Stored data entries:
..............................

(** Once the process is there for good, a run with enough fuel for the
    wait and a hundred rounds of monitoring returns what [terminate]
    returns, whatever the duration and the latencies of a monotone clock. *)
Lemma main_returns E fuel a s0 t0 :
  monotone E ->
  running_from E t0 ->
  t0 <= now s0 + inject_Z (Z.of_nat fuel) * (1 # 10) ->
  (100 <= fuel)%nat ->
  exists sc s4, main E fuel a s0 = (terminate_result E sc, s4).
Proof.
  intros Hm Hrun Hwait Hfuel.
  destruct (awaiting_start_ends E fuel a s0 t0 Hm Hrun Hwait) as [s1 Hstart].
  destruct (main_split E fuel a s0 s1 _ _ Hstart)
    as (n & s2 & Hn & Hopen & Hp2 & Hr2 & _ & _ & Hnow & Hticks & Hmain).
  rewrite Hmain. clear Hmain.
  destruct (max_times_opened a <? n)%Z.
  - destruct (close_and_terminate E
                (TooManyTimes n (max_times_opened a)) (next_loc s0)
                (S (next_loc s0)) s2 _ Hr2) as (sc & s4 & Hrun4 & _).
    exists sc, s4. exact Hrun4.
  - destruct (within_limit_run E fuel (next_loc s0) (S (next_loc s0)) s2
                _ _ _ _ _ Hp2 Hr2 eq_refl eq_refl eq_refl)
      as (resm & sm & evs & Hmon & Hh & _ & _ & _ & _ & Hseq).
    rewrite Hseq.
    assert (resm = Done tt) as ->.
    { pose proof (monitoring_run E fuel (next_loc s0) s2 _ _ Hp2 eq_refl)
        as Hmon'. cbv zeta in Hmon'. rewrite Hmon in Hmon'.
      cbn [Process.start_time Process.end_time] in Hmon'.
      set (se := tick E (emit _ (tick E (emit _ s2)))) in Hmon'.
      pose proof (Hm (ticks s1)) as K0. pose proof (Hm (S (ticks s1))) as K1.
      pose proof (Hm (ticks s2)) as L0. pose proof (Hm (S (ticks s2))) as L1.
      pose proof (Hm (S (S (ticks s2)))) as L2.
      pose proof (Hm (S (S (S (ticks s2))))) as L3.
      assert (now se == now s2 + latency E (ticks s2) + latency E (S (ticks s2)))
        as Hse by reflexivity.
      assert (now (tick E se) == now se + latency E (S (S (ticks s2))))
        as Hse1 by reflexivity.
      assert (now (tick E (tick E se))
              == now (tick E se) + latency E (S (S (S (ticks s2)))))
        as Hse2 by reflexivity.
      destruct (Qlt_le_dec 0 (duration a)) as [Hd|Hd].
      - pose proof (proj2 (interval_positive _) Hd) as Hi.
        pose proof (fuel_covers_window fuel _ Hfuel Hd) as Hcover.
        destruct (monitor_loop_ends E (next_loc s0) (interval (duration a))
                    (Process.mk (process a) (Some (now s1))
                       (Some (now s1 + duration a)) (Some (duration a)))
                    (now s1) (now s1 + duration a) eq_refl eq_refl fuel
                    (scan_state (process (args E)) (process_iter E (now se)))
                    (now (tick E se)) (tick E (tick E se)) Hm Hp2)
          as [sm' Hloop]; try lra.
        rewrite Hloop in Hmon'. now injection Hmon' as ->.
      - erewrite monitor_loop_past_end in Hmon';
          [ | exact Hp2 | reflexivity | reflexivity | lra ].
        now injection Hmon' as ->. }
    pose proof Hr2 as Hrsm. rewrite <- Hh in Hrsm.
    destruct (close_and_terminate E DurationPassed (next_loc s0)
                (S (next_loc s0)) sm _ Hrsm) as (sc & s4 & Hrun4 & _).
    exists sc, s4. exact Hrun4.
Qed.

..............................

▶ [Assignment]:
Look through the data above. Copy every line with the string "reflexivity" in it.

▶ [Task response]:
        as Hse by reflexivity.
        as Hse1 by reflexivity.
        as Hse2 by reflexivity.
          [ | exact Hp2 | reflexivity | reflexivity | lra ].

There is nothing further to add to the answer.